The Governing Council should keep enough optionality to allow for future monetary policy actions, including beyond its December meeting, the ECB said in its accounts.

The comments seem to echo calls made by conservative policymakers such as Jens Weidmann and Klaas Knot that the ECB should not commit to an extensive commitment beyond December as the inflation outlook could change quickly.

In December, the bank will contemplate ramping up other purchases to pick up the slack, as it is certain to agree on winding down a 1.85 trillion euro $2.08 trillion emergency bond-buying programme from March.

While most policymakers agree on the need for continued support, they differ on how much support may be needed as the inflation path was moving up, risks were elevated and projections would have to be raised.
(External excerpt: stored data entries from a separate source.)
(** The origin is asked exactly when the tile is absent and an origin is
    configured. *)
Lemma add_tile_fetch_iff url_path zipthis fn w :
  requested (add_tile' url_path zipthis fn w).2 <> requested w <->
  disk w !! fn = None /\ is_Some url_path.
Proof.
  assert (Hgrow : forall (u : string) (l : list string), u :: l <> l).
  { intros u l H. apply (f_equal length) in H. simpl in H. lia. }
  destruct (disk w !! fn) as [f|] eqn:Hfn.
  - destruct (add_tile_no_fetch url_path zipthis fn w) as [Hreq _]; [rewrite Hfn; eauto|].
    rewrite Hreq. split; [congruence|]. intros [? _]. discriminate.
  - destruct url_path as [url|].
    + rewrite (add_tile_absent_origin _ _ _ _ Hfn). cbv zeta.
      split; [eauto|]. intros _.
      destruct (origin (url +:+ PyStr.basename fn)) as [g|]; [|apply Hgrow].
      destruct (gunzip g) as [c|]; [|apply Hgrow].
      unfold zip_writestr; simpl.
      destruct (_ !! zipthis) as [[t' [b'|es']]|]; simpl; apply Hgrow.
    + rewrite (add_tile_absent_no_origin _ _ _ Hfn). simpl. split; [congruence|].
      intros [_ [? ?]]. discriminate.
Qed.

(** A tile that went through is on disk afterwards. *)
Lemma add_tile_ok_present url_path zipthis fn w w' :
  add_tile' url_path zipthis fn w = (Ret tt, w') -> is_Some (disk w' !! fn).
Proof.
  assert (Hzip : forall name c w0 w1,
             is_Some (disk w0 !! fn) ->
             zip_writestr now zipthis name c w0 = (Ret tt, w1) ->
             is_Some (disk w1 !! fn)).
  { intros name c w0 w1 Hfn. unfold zip_writestr.
    destruct (disk w0 !! zipthis) as [[t' [b'|es']]|]; try discriminate.
    intros [= <-]. simpl. destruct (decide (zipthis = fn)) as [->|Hne].
    - rewrite lookup_insert_eq. eauto.
    - rewrite lookup_insert_ne by exact Hne. exact Hfn. }
  destruct (disk w !! fn) as [[t [b|es]]|] eqn:Hfn.
  - rewrite (add_tile_present _ _ _ _ _ _ Hfn). destruct (gunzip b); [|discriminate].
    apply Hzip. rewrite Hfn. eauto.
  - rewrite (add_tile_is_zip _ _ _ _ _ _ Hfn). discriminate.
  - destruct url_path as [url|].
    + rewrite (add_tile_absent_origin _ _ _ _ Hfn). cbv zeta.
      destruct (origin (url +:+ PyStr.basename fn)) as [g|]; [|discriminate].
      destruct (gunzip g); [|discriminate].
      apply Hzip. simpl. rewrite lookup_insert_eq. eauto.
    + rewrite (add_tile_absent_no_origin _ _ _ Hfn). discriminate.
Qed.

(** The tile loop on an open archive: one entry per tile that went
    through, and on an exception strictly fewer entries than tiles. *)
Lemma tiles_archive url_path zipthis l : forall w es,
  is_archive zipthis es w ->
  match for_each l (add_tile' url_path zipthis) w with
  | (Ret _, w') =>
      exists es', is_archive zipthis (es ++ es') w' /\ length es' = length l
  | (Raise _, w') =>
      exists es', is_archive zipthis (es ++ es') w' /\ (length es' < length l)%nat
  end.
Proof.
  induction l as [|fn l IH]; intros w es Harch; simpl.
  - exists []. rewrite app_nil_r. auto.
  - unfold bind. pose proof (add_tile_archive url_path zipthis fn w es Harch) as Hstep.
    destruct (add_tile' url_path zipthis fn w) as [[[]|e] w1].
    + destruct Hstep as [[c Harch1] _]. specialize (IH w1 _ Harch1).
      destruct (for_each l (add_tile' url_path zipthis) w1) as [[[]|e] w2];
        destruct IH as (es' & Harch2 & Hlen);
        exists ((PyStr.drop_last 3 (PyStr.basename fn), c) :: es');
        rewrite <- app_assoc in Harch2; simpl in *; split; auto; lia.
    + destruct Hstep as [Harch1 _]. exists []. rewrite app_nil_r. simpl. split; [auto|lia].
Qed.

Lemma tiles_no_fetch url_path zipthis l : forall w,
  (forall fn, fn ∈ l -> is_Some (disk w !! fn)) ->
  requested (for_each l (add_tile' url_path zipthis) w).2 = requested w /\
  forall p, p <> zipthis ->
            disk (for_each l (add_tile' url_path zipthis) w).2 !! p = disk w !! p.
Proof.
  induction l as [|fn l IH]; intros w Hall; simpl.
  - auto.
  - unfold bind.
    destruct (add_tile_no_fetch url_path zipthis fn w) as (Hreq & Hdisk & Hkeep).
    { apply Hall, elem_of_cons. auto. }
    destruct (add_tile' url_path zipthis fn w) as [[[]|e] w1]; simpl in *; [|auto].
    destruct (IH w1) as [Hreq' Hdisk'].
    { intros fn' Hfn'. apply Hkeep, Hall, elem_of_cons. auto. }
    split; [congruence|]. intros p Hp. rewrite Hdisk', Hdisk; auto.
Qed.

#[local] Abbreviation compressFiles' := (compressFiles cfg origin gunzip now).

Lemma zip_open_archive p w : is_archive p [] (zip_open now p w).2.
Proof. exists now. simpl. apply lookup_insert_eq. Qed.

(** [compressFiles] without its monadic wrapping. *)
Lemma compressFiles_unfold fileList uuidkey version w :
  compressFiles' fileList uuidkey version w =
  match url_path_of cfg version with
  | None => (Raise (UnboundLocalError "url_path"), w)
  | Some url_path =>
      match for_each fileList (add_tile' url_path (zip_path cfg uuidkey))
              (zip_open now (zip_path cfg uuidkey) w).2 with
      | (Ret _, w1) => (Ret true, w1)
      | (Raise _, w1) => (Ret false, w1)
      end
  end.
Proof.
  unfold compressFiles. destruct (url_path_of cfg version) as [url_path|]; [|reflexivity].
  unfold try_except, bind, zip_open. cbn [snd].
  destruct (for_each fileList _ _) as [[[]|e] w1]; reflexivity.
Qed.

(** [compressFiles] on a version with a tile root: it returns, never
    raises, and the archive is on disk either way, complete on success
    and short on failure. *)
Lemma compressFiles_returns fileList uuidkey version url_path w :
  url_path_of cfg version = Some url_path ->
  exists b w' es,
    compressFiles' fileList uuidkey version w = (Ret b, w') /\
    is_archive (zip_path cfg uuidkey) es w' /\
    (if b then length es = length fileList else (length es < length fileList)%nat).
Proof.
  intros Hurl. rewrite compressFiles_unfold, Hurl.
  pose proof (tiles_archive url_path (zip_path cfg uuidkey) fileList _ []
                (zip_open_archive (zip_path cfg uuidkey) w)) as Hloop.
  destruct (for_each fileList _ _) as [[[]|e] w1]; destruct Hloop as (es & Harch & Hlen).
  - exists true, w1, es. auto.
  - exists false, w1, es. auto.
Qed.


Lemma compressFiles_no_fetch fileList uuidkey version w :
  (forall fn, fn ∈ fileList -> is_Some (disk w !! fn)) ->
  requested (compressFiles' fileList uuidkey version w).2 = requested w /\
  forall p, p <> zip_path cfg uuidkey ->
            disk (compressFiles' fileList uuidkey version w).2 !! p = disk w !! p.
Proof.
  intros Hall. rewrite compressFiles_unfold.
  destruct (url_path_of cfg version) as [url_path|]; [|auto].
  destruct (tiles_no_fetch url_path (zip_path cfg uuidkey) fileList
              (zip_open now (zip_path cfg uuidkey) w).2) as [Hreq Hdisk].
  { intros fn Hfn. simpl. destruct (decide (zip_path cfg uuidkey = fn)) as [->|Hne].
    - rewrite lookup_insert_eq. eauto.
    - rewrite lookup_insert_ne by exact Hne. apply Hall, Hfn. }
  assert (Hopen : forall p, p <> zip_path cfg uuidkey ->
            disk (zip_open now (zip_path cfg uuidkey) w).2 !! p = disk w !! p).
  { intros p Hp. simpl. apply lookup_insert_ne. congruence. }
  destruct (for_each fileList _ _) as [[[]|e] w1]; cbn [snd] in *;
    (split; [exact Hreq|]; intros p Hp; rewrite Hdisk by exact Hp; apply Hopen, Hp).
Qed.

(** ** Effects: the sweep *)

#[local] Abbreviation sweep' := (sweep cfg now).
#[local] Abbreviation sweep_entry' := (sweep_entry cfg now).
The accounts showed that the longer the inflation spike lasted, the more it would become embedded in longer-term inflation expectations.

The majority appeared to be of the opinion that even if risks were skewed towards higher inflation, the ECB needed to be patient and not tighten prematurely, especially since wages were not showing significant acceleration.

Policy doves who want to push for bond buying in Dec. argue that inflation will come down on its own as one-off factors are the main culprit, while wage inflation remains anaemic.

The risk that inflation will settle above the ECB's target, a mark that Conservatives have undershot for the past decade is raised by the fact that even if temporary, high price growth will eventually push up wages.

Both sides agree that a rate hike next year would be premature and the differences are about the pace of continued stimulus in the form of debt purchases.

The ECB said that market participants were questioning the credibility of the Governing Council's forward guidance. In this context, it was stressed that the Governing Council had to reaffirm its determination to act forcefully and persistently.